SOURCE RECORDS:
(** * Amazon pre-order monitor: scheduler, session classifier, availability
    classifier, secret handling and the monitoring loop, embedded from
    the Python sources under [src/amazon_monitor].

  Conventions of the embedding.
  - Python [int] is [Z]; counters and intervals are unbounded.
  - A Python call that may raise returns a [result]; [try/except] is a
    [match] on it.
  - [random.randint] and [secrets.token_bytes] read an entropy value that
    is an explicit argument, so "for every random draw" is a universal
    quantification over that argument.
  - Page text (URLs, page source, element text) is a [string] of code
    points below 256, on which [str.lower], [str.strip] and [str.split]
    act as Python does on these code points; the secret handled by
    [SecureString] is a sequence of Unicode code points, because its code
    mixes [len(str)] with the length of the UTF-8 encoding. *)

From stdpp Require Import base strings gmap list.
From Stdlib Require Import ZArith NArith Lia Ascii.
From Stdlib Require Strings.Byte.

Local Open Scope string_scope.
Local Open Scope Z_scope.

(** ** Python results and exceptions *)

Module Py.

Inductive exn : Type :=
| NameError (name : string)
| UnboundLocalError (name : string)
| UnicodeEncodeError
| UnicodeDecodeError
| NoSuchElementException
| TimeoutException
| WebDriverException
| KeyringError
| CheckoutError
| OtherError (msg : string).

Inductive result (A : Type) : Type :=
| Ok (a : A)
| Raise (e : exn).
Arguments Ok {A} a.
Arguments Raise {A} e.

Definition bind {A B} (r : result A) (k : A -> result B) : result B :=
  match r with
  | Ok a => k a
  | Raise e => Raise e
  end.

(** [try: r  except Exception: h] *)
Definition try_except {A} (r : result A) (h : exn -> A) : A :=
  match r with
  | Ok a => a
  | Raise e => h e
  end.

(** [logging] levels. *)
Inductive Level : Type := DEBUG | INFO | WARNING | ERROR.

(** [random.randint(a, b)]: an integer of the closed range [a..b], read
    from the entropy value [raw] (used with [a <= b]). *)
Definition randint (a b : Z) (raw : N) : Z :=
  a + Z.of_N raw mod (b - a + 1).

(** The longest [time.sleep] of CPython: it keeps the length as a signed
    64-bit count of nanoseconds. *)
Definition sleep_max : Z := 9223372036.

(** [time.sleep(seconds)] for an [int]: the conversion to nanoseconds
    raises [OverflowError] beyond [sleep_max] seconds in either direction,
    and a negative length is then rejected with [ValueError]. *)
Definition sleep (seconds : Z) : result unit :=
  if (seconds <? - sleep_max) || (sleep_max <? seconds)
  then Raise (OtherError "OverflowError: timestamp too large to convert to C _PyTime_t")
  else if seconds <? 0
  then Raise (OtherError "ValueError: sleep length must be non-negative")
  else Ok tt.

End Py.

Notation "'let*' x ':=' r 'in' k" := (Py.bind r (fun x => k))
  (at level 10, x name, r at level 100, k at level 200).
(** C10: with [extend_chained] true and both lists non-empty, the list
    object the caller passed as [ntp_servers] holds, after the call, its old
    elements followed by the chained ones; it is not as it was. *)
Theorem caller_list_is_extended {World : Type}
    (cmd_run : string -> World -> option string * World)
    l c max_offset nb_servers (st : state World) :
  heap st l <> [] ->
  heap st c <> [] ->
  let st' := snd (time_check cmd_run (Some l) max_offset nb_servers true (Some c) st) in
  heap st' l = (heap st l ++ heap st c)%list
  /\ heap st' l <> heap st l.
Proof.
  intros Hl Hc st'. subst st'. rewrite check_heap. unfold after_merge.
  rewrite merge_extends by assumption. cbn. unfold store_set.
  rewrite Nat.eqb_refl. split; [reflexivity|].
  intro H. apply (f_equal (@List.length string)) in H.
  rewrite length_app in H. destruct (heap st c); [congruence|]. cbn in H. lia.
Qed.

(** The caller's list [a; b] and the chained list [c; d]. *)
Lemma caller_list_is_extended_witness :
  heap (snd (time_check (Mock.cmd_run Mock.near) (Some 0%nat) 15 4 true (Some 1%nat)
                        (Mock.start [["a"; "b"]; ["c"; "d"]]))) 0%nat
  = ["a"; "b"; "c"; "d"].
Proof.
  apply (caller_list_is_extended (Mock.cmd_run Mock.near) 0%nat 1%nat 15 4
           (Mock.start [["a"; "b"]; ["c"; "d"]]));
    vm_compute; discriminate.
Defined.

(** ** The body of the loop *)

(** C7: the test against the threshold looks one way only.  The body of the
    loop returns early only on a parsed offset strictly greater than
    [max_offset * 60], and then with [(True, False)].  On a parsed offset
    below zero, whatever its size, it goes on to the next server with the
    count raised by one; so does the loop as a whole.  [max_offset] is not
    negative, as the spec requires. *)
Theorem threshold_is_one_directional {World : Type}
    (cmd_run : string -> World -> option string * World) max_offset :
  0 <= max_offset ->
  (forall offset n v,
      loop_body max_offset offset n = Return v ->
      v = (true, Some false)
      /\ exists x, offset = Some x /\ PyFloat.gt_int x (max_offset * 60) = true)
  /\ (forall x n,
         PyFloat.lt_int x 0 = true ->
         loop_body max_offset (Some x) n = Next (n + 1))
  /\ (forall s rest n (st st' : state World) x,
         _query_ntp_server cmd_run s st = (Ret (Some x), st') ->
         PyFloat.lt_int x 0 = true ->
         for_loop cmd_run max_offset (s :: rest) n st
         = for_loop cmd_run max_offset rest (n + 1) st').
Proof.
  intro Hmax.
  assert (body : forall x n, PyFloat.lt_int x 0 = true ->
                             loop_body max_offset (Some x) n = Next (n + 1)).
  { intros x n Hneg. unfold loop_body.
    rewrite (PyFacts.negative_truthy x Hneg). cbn [negb].
    now rewrite (PyFacts.negative_not_gt x (max_offset * 60)) by (auto; lia). }
  split; [|split].
  - intros offset n v H. unfold loop_body in H.
    destruct offset as [x|]; [|discriminate].
    destruct (PyFloat.truthy x); cbn [negb] in H; [|discriminate].
    destruct (PyFloat.gt_int x (max_offset * 60)) eqn:Hgt; [|discriminate].
    injection H as <-. eauto.
  - exact body.
  - intros s rest n st st' x Hq Hneg. now rewrite loop_cons, Hq, body.
Qed.

(** A server a thousand days behind the host is counted like any other. *)
Lemma threshold_is_one_directional_witness :
  fst (_query_ntp_server (Mock.cmd_run Mock.far_behind) "a" (Mock.start [["a"]]))
  = Ret (Some (S754_finite true 5798205883154432 (-26)))
  /\ loop_body 15 (Some (S754_finite true 5798205883154432 (-26))) 0 = Next 1.
Proof.
  split; [vm_compute; reflexivity|].
  apply (proj1 (proj2 (threshold_is_one_directional (Mock.cmd_run Mock.far_behind)
                         15 ltac:(lia)))).
  vm_compute. reflexivity.
Defined.

(** C9: an offset that parsed as zero, of either sign, is dealt with as a
    failed query is.  The body of the loop goes on to the next server with
    the count unchanged, as it does on [None]; it does so whatever the
    threshold, so a zero offset never brings the early return; and the loop
    as a whole carries on with the servers that remain and the same
    count. *)
Theorem zero_offset_is_skipped {World : Type}
    (cmd_run : string -> World -> option string * World)
    max_offset (sign : bool) n :
  loop_body max_offset (Some (S754_zero sign)) n = Next n
  /\ loop_body max_offset (Some (S754_zero sign)) n = loop_body max_offset None n
  /\ (forall s rest (st st' : state World),
         _query_ntp_server cmd_run s st = (Ret (Some (S754_zero sign)), st') ->
         for_loop cmd_run max_offset (s :: rest) n st
         = for_loop cmd_run max_offset rest n st')
  /\ (forall s rest (st st' : state World),
         _query_ntp_server cmd_run s st = (Ret None, st') ->
         for_loop cmd_run max_offset (s :: rest) n st
         = for_loop cmd_run max_offset rest n st').
Proof.
  repeat split.
  - intros s rest st st' Hq. now rewrite loop_cons, Hq.
  - intros s rest st st' Hq. now rewrite loop_cons, Hq.
Qed.

(** A server in step with the host: its offset parses as [0.0], which is
    within any threshold that is not negative, and the loop passes it by. *)
Lemma zero_offset_is_skipped_witness :
  fst (_query_ntp_server (Mock.cmd_run Mock.in_step) "a" (Mock.start [["a"]]))
  = Ret (Some (S754_zero false))
  /\ exceeds 15 (Some (S754_zero false)) = false
  /\ fst (for_loop (Mock.cmd_run Mock.in_step) 15 ["a"] 0 (Mock.start [["a"]]))
     = Ret (Next 0).
Proof.
  split; [vm_compute; reflexivity|]. split; [reflexivity|].
  erewrite (proj1 (proj2 (proj2 (zero_offset_is_skipped (Mock.cmd_run Mock.in_step)
                                    15 false 0))) "a" []);
    [reflexivity | vm_compute; reflexivity].
Defined.

(** ** Parsing the response *)

(** An absent response is logged and gives [None]. *)
Lemma parse_offset_absent {World : Type} (st : state World) :
  parse_offset None st = (Ret None, add_log (UnexpectedReturnData None) st).
Proof. reflexivity. Qed.

(** A response whose last line lacks the word [offset] is logged and gives
    [None]. *)
Lemma parse_offset_missing_token {World : Type} text (st : state World) :
  PyStr.occurs "offset" (last (PyStr.split PyStr.newline text) "") = false ->
  parse_offset (Some text) st
  = (Ret None, add_log (UnexpectedReturnData (Some text)) st).
Proof.
  intro H. unfold parse_offset, offset_expr.
  now rewrite (PyFacts.split_without_sep _ _ H).
Qed.

(** A response with nothing but whitespace after the word is logged and
    gives [None]. *)
Lemma parse_offset_nothing_after_token {World : Type} text after (st : state World) :
  nth_error (PyStr.split "offset" (last (PyStr.split PyStr.newline text) "")) 1
  = Some after ->
  PyStr.split_ws after = [] ->
  parse_offset (Some text) st
  = (Ret None, add_log (UnexpectedReturnData (Some text)) st).
Proof.
  intros H1 H2. unfold parse_offset, offset_expr. now rewrite H1, H2.
Qed.

(** A token after the word that [float] refuses raises [ValueError], which
    the [except] clause does not name: nothing is logged and the exception
    leaves the function. *)
Lemma parse_offset_not_a_number {World : Type} text after token rest
      (st : state World) :
  nth_error (PyStr.split "offset" (last (PyStr.split PyStr.newline text) "")) 1
  = Some after ->
  PyStr.split_ws after = token :: rest ->
  PyFloat.of_string token = None ->
  parse_offset (Some text) st = (Raise ValueError, st).
Proof.
  intros H1 H2 H3. unfold parse_offset, offset_expr. rewrite H1, H2.
  cbn [nth_error]. now rewrite H3.
Qed.

(** C2, at the input on which the code departs from it: the output
    [server a, offset unknown] has a word where the number should be.
    [float] raises [ValueError], which leaves [_query_ntp_server] and then
    [time_check]; nothing is logged and no verdict is returned. *)
Lemma not_a_number_raises_ValueError :
  _query_ntp_server (Mock.cmd_run Mock.garbled) "a" (Mock.start [["a"]])
  = (Raise ValueError, State tt (Mock.objects [["a"]]) ["ntpdate -q a"] [])
  /\ time_check (Mock.cmd_run Mock.garbled) (Some 0%nat) 15 1 true None
                (Mock.start [["a"]])
     = (Raise ValueError, State tt (Mock.objects [["a"]]) ["ntpdate -q a"] []).
Proof. split; vm_compute; reflexivity. Qed.

(** C8, as the code has it: from the response
    [ignored line\nserver x, offset -0.0123 delay 0.01], where whitespace
    follows the number, the parsed offset is the float [-0.0123], the
    binary64 number nearest to -123/10000, and nothing is logged; from
    [no such token here] the result is [None]; from an absent response the
    result is [None]; those two are logged. *)
Theorem parse_offset_examples {World : Type} (st : state World) :
  parse_offset (Some Mock.response_with_space) st
    = (Ret (Some Mock.minus_0_0123), st)
  /\ PyFloat.nearest_to Mock.minus_0_0123 (-123) 10000 = true
  /\ parse_offset (Some "no such token here") st
     = (Ret None, add_log (UnexpectedReturnData (Some "no such token here")) st)
  /\ parse_offset None st
     = (Ret None, add_log (UnexpectedReturnData None) st).
Proof.
  split; [|split; [|split]].
  - unfold parse_offset.
    replace (offset_expr (Some Mock.response_with_space))
      with (Ret Mock.minus_0_0123) by (vm_compute; reflexivity).
    reflexivity.
  - vm_compute. reflexivity.
  - apply parse_offset_missing_token. vm_compute. reflexivity.
  - apply parse_offset_absent.
Qed.

(** C8 as the spec states it fails: in the response
    [ignored line\nserver x, offset -0.0123, delay 0.01] the first token
    after the word is [-0.0123,], comma included; [float] refuses it, and
    the result is a [ValueError], not the float [-0.0123]. *)
Lemma parse_offset_with_comma_raises :
  nth_error
    (PyStr.split_ws
       (nth 1 (PyStr.split "offset"
                 (last (PyStr.split PyStr.newline Mock.response_with_comma) ""))
            "")) 0
  = Some "-0.0123,"
  /\ parse_offset (Some Mock.response_with_comma) (Mock.start [])
     = (Raise ValueError, Mock.start [])
  /\ fst (parse_offset (Some Mock.response_with_comma) (Mock.start []))
     <> Ret (Some Mock.minus_0_0123).
Proof.
  split; [vm_compute; reflexivity|].
  split; [vm_compute; reflexivity|]. vm_compute. discriminate.
Qed.

(** ** The quorum *)

(** C4, at the input on which the code departs from it: one server, in
    step with the host, and a quorum of one.  The server answers, its offset
    parses as [0.0] and does not exceed 900 seconds, so one server returned
    a parseable offset within the threshold; the loop counts none, and the
    verdict is [(False, False)], not [(True, True)]. *)
Lemma zero_offset_fails_quorum :
  fst (query_all (Mock.cmd_run Mock.in_step) ["a"] (Mock.start [["a"]]))
  = Ret [Some (S754_zero false)]
  /\ exceeds 15 (Some (S754_zero false)) = false
  /\ 1 <= count parsed [Some (S754_zero false)]
  /\ time_check (Mock.cmd_run Mock.in_step) (Some 0%nat) 15 1 true None
                (Mock.start [["a"]])
     = (Ret (false, Some false),
        State tt (Mock.objects [["a"]]) ["ntpdate -q a"] [ServersReached 0 1]).
Proof.
  split; [vm_compute; reflexivity|]. split; [reflexivity|].
  split; [vm_compute; discriminate|]. vm_compute. reflexivity.
Qed.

WHAT IS BEING ASKED:
If a line of the entries above holds "read", count it, then report the total alone.

ANSWER:
2